Take every line from the records below that includes the word "order".

-- -- --

Lemma retry_exhausts url read skip msg n :
  sleep_keeps -> fails url ->
  forall attempt r,
    Inv (world r) ->
    attempt <= maxRetries ->
    Z.to_nat (maxRetries - attempt) = n ->
    exists r',
      retry_from url read skip msg (S n) attempt r = Some (Resolved skip, r') /\
      errors r' = errors r ++ [msg] /\
      attempts r' = attempts r ++ replicate (S n) url /\
      bar r' = bar r + 1 /\
      Inv (world r').
Proof.
  intros Hsleep Hf. induction n as [|n IH]; intros attempt r Hi Hle Hn.
  - cbn [retry_from].
    destruct (call_fetch_fails url r Hf Hi) as (e & r1 & -> & He & Ha & Hb & Hi1).
    destruct (Z.ltb_spec attempt maxRetries); [lia|].
    eexists. split; [reflexivity|]. cbn. rewrite He, Ha, Hb. auto.
  - rewrite retry_from_S. cbv zeta.
    destruct (call_fetch_fails url r Hf Hi) as (e & r1 & -> & He & Ha & Hb & Hi1).
    destruct (Z.ltb_spec attempt maxRetries); [|lia].
    destruct (IH (attempt + 1) (sleep_run sleep 200 r1))
      as (r' & -> & He' & Ha' & Hb' & Hi'); [now apply Hsleep|lia|lia|].
    eexists. split; [reflexivity|]. cbn in *.
    rewrite He', Ha', Hb', He, Ha, Hb, <- app_assoc. auto.
Qed.

Lemma retry_succeeds url read skip msg fuel attempt body v r :
  yields url body -> read body = Normal v -> Inv (world r) ->
  exists r',
    retry_from url read skip msg (S fuel) attempt r = Some (Resolved v, r') /\
    errors r' = errors r ++ [] /\
    attempts r' = attempts r ++ [url] /\
    bar r' = bar r + 1 /\
    Inv (world r').
Proof.
  intros Hy Hread Hi. cbn [retry_from].
  destruct (call_fetch_yields url body r Hy Hi) as (r1 & -> & He & Ha & Hb & Hi1).
  rewrite Hread. eexists. split; [reflexivity|]. cbn.
  rewrite He, Ha, Hb, app_nil_r. auto.
Qed.

Lemma settle_all_settles {A : Type}
    (f : A -> Run (W := W) -> option (outcome value * Run))
    (res : A -> value) (errs atts : A -> list string) (items : list A) :
  (forall x, x ∈ items -> settles (f x) (res x) (errs x) (atts x)) ->
  forall r, Inv (world r) ->
    exists r',
      settle_all f items r = Some (map (fun x => Resolved (res x)) items, r') /\
      errors r' = errors r ++ concat (map errs items) /\
      attempts r' = attempts r ++ concat (map atts items) /\
      bar r' = bar r + Z.of_nat (length items) /\
      Inv (world r').
Proof.
  induction items as [|x items IH]; intros Hall r Hi.
  - exists r. cbn. rewrite !app_nil_r, Z.add_0_r. auto.
  - destruct (Hall x ltac:(left) r Hi) as (r1 & Hx & He & Ha & Hb & Hi1).
    destruct (IH (fun y Hy => Hall y ltac:(now right)) r1 Hi1)
      as (r2 & Hrest & He2 & Ha2 & Hb2 & Hi2).
    exists r2. cbn [settle_all map concat length]. rewrite Hx, Hrest.
    split; [reflexivity|].
    rewrite He2, Ha2, Hb2, He, Ha, Hb, <- !app_assoc.
    repeat split; try assumption. lia.
Qed.

Lemma concat_map_if {A B : Type} (bad : A -> bool) (g : A -> B) (l : list A) :
  concat (map (fun x => if bad x then [g x] else []) l) = map g (List.filter bad l).
Proof.
  induction l as [|x l IH]; [reflexivity|]. cbn. rewrite IH.
  now destruct (bad x).
Qed.
(** ** The transcriptions stream at run time

    The handler body has no [await]: it runs to completion before the
    stream can emit, and every ["data"] event comes after it.  An
    [EventEmitter] calls the listeners of an event one after the other in
    registration order; a listener that throws ends the emission. *)

Definition subscribers (vc : VoiceClient) (w : World) : list Listener :=
  map snd (filter (fun s => Nat.eqb (fst s) vc) (subscriptions w)).

Fixpoint call_listeners (env : Collaborators) (ls : list Listener)
    (data : Chunk) : Eff unit :=
  match ls with
  | [] => ret tt
  | l :: rest => run_listener env l data ;; call_listeners env rest data
  end.

(** One ["data"] event of [vc]'s transcriptions stream. *)
Definition emit_data (env : Collaborators) (vc : VoiceClient) (data : Chunk)
    : Eff unit :=
  fun w => call_listeners env (subscribers vc w) data w.

(** The chunks of a stream, in the order it produces them. *)
Fixpoint emit_all (env : Collaborators) (vc : VoiceClient)
    (chunks : list Chunk) : Eff unit :=
  match chunks with
  | [] => ret tt
  | data :: rest => emit_data env vc data ;; emit_all env vc rest
  end.

(** ** Reading a call log *)

Definition is_startStreamResponse (c : Call) : bool :=
  match c with
  | Call_sendResponse _ (startStreamResponse _ _) => true
  | _ => false
  end.

Definition is_streamPayload (c : Call) : bool :=
  match c with
  | Call_sendResponse _ (streamPayload _ _ _ _ _) => true
  | _ => false
  end.

(** The [streamRef]s handed out in acknowledgments, oldest first. *)
Fixpoint acknowledged_streamRefs (cs : list Call) : list string :=
  match cs with
  | [] => []
  | Call_sendResponse _ (startStreamResponse _ streamRef) :: rest =>
      streamRef :: acknowledged_streamRefs rest
  | _ :: rest => acknowledged_streamRefs rest
  end.

(** ** [hasAccess] ([hasAccess.ts]) *)

(** The fields of [Access] and [Role] ([./types]) that [hasAccess] reads. *)
Record Access : Type := {
  role : string
}.
(** * managedcluster-import-controller: event routing and cluster-deployment import

    A shallow embedding of
    - [pkg/controller/hosted/manager.go] (the watches registered by [Add]:
      map functions and event predicates), and
    - the cluster-deployment reconciler ([Reconcile],
      [setCreatedViaAnnotation], [removeImportFinalizer]),
    followed by the properties of the specification that concern them. *)

From Stdlib Require Import String Ascii List ZArith Bool Lia.
From stdpp Require Import base gmap strings list fin_maps.

Local Open Scope string_scope.
Local Open Scope list_scope.

(** ** Go strings

    A Go [string] is a sequence of bytes; so is a Rocq [string]. *)
Module GoStrings.

(** [strings.HasSuffix]:
    [len(s) >= len(suffix) && s[len(s)-len(suffix):] == suffix]. *)
Definition HasSuffix (s suffix : string) : bool :=
  (String.length suffix <=? String.length s)%nat
  && String.eqb
       (substring (String.length s - String.length suffix)
                  (String.length suffix) s)
       suffix.

(** [strings.TrimSuffix]: [s] without the trailing [suffix] when it has
    one, [s] itself otherwise. *)
Definition TrimSuffix (s suffix : string) : string :=
  if HasSuffix s suffix
  then substring 0 (String.length s - String.length suffix) s
  else s.

(** Folding of the ASCII letters, used to run [strings.EqualFold] on
    ASCII inputs. *)
Definition asciiLower (c : ascii) : ascii :=
  let n := nat_of_ascii c in
  if ((65 <=? n) && (n <=? 90))%nat then ascii_of_nat (n + 32) else c.

Fixpoint asciiEqualFold (s t : string) : bool :=
  match s, t with
  | EmptyString, EmptyString => true
  | String a s', String b t' =>
      Ascii.eqb (asciiLower a) (asciiLower b) && asciiEqualFold s' t'
  | _, _ => false
  end.

End GoStrings.
Export GoStrings.

(** ** Kubernetes objects, as far as the controllers read them *)

(** A byte slice; [nil] and the empty slice are the same value here, as
    they are for [equality.Semantic]. *)
Abbreviation bytes := (list ascii).

(** [time.Time] as an instant counted from the zero time. *)
Definition Time := N.

Record ObjectMeta := {
  Name : string;
  Namespace : string;
  ResourceVersion : string;
  Labels : gmap string string;
  Annotations : gmap string string;
  Finalizers : list string;
  DeletionTimestamp : option Time
}.

(** [IsZero] on a pointer to [metav1.Time]: a nil pointer or the zero
    instant. *)
Definition Time_IsZero (t : option Time) : bool :=
  match t with
  | None => true
  | Some n => (n =? 0)%N
  end.

(** [corev1.Secret] *)
Record Secret := {
  secretMeta : ObjectMeta;
  Data : gmap string bytes
}.

(** [workv1.Manifest]: a raw (rendered) resource. *)
Record Manifest := { Raw : bytes }.

(** [workv1.ManifestWork]; [Manifests] is [Spec.Workload.Manifests]. *)
Record ManifestWork := {
  workMeta : ObjectMeta;
  Manifests : list Manifest
}.

(** [clusterv1.ManagedCluster] *)
Record Condition := {
  condType : string;
  condStatus : string;
  condMessage : string;
  condReason : string
}.

Record ManagedCluster := {
  clusterMeta : ObjectMeta;
  Conditions : list Condition
}.

(** [client.Object]: the dynamic type of a watched object. *)
Inductive Object :=
| ObjManifestWork (w : ManifestWork)
| ObjSecret (s : Secret)
| ObjManagedCluster (c : ManagedCluster)
| ObjOther (m : ObjectMeta).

-- -- --

__Result below__.
    registration order; a listener that throws ends the emission. *)
(** The chunks of a stream, in the order it produces them. *)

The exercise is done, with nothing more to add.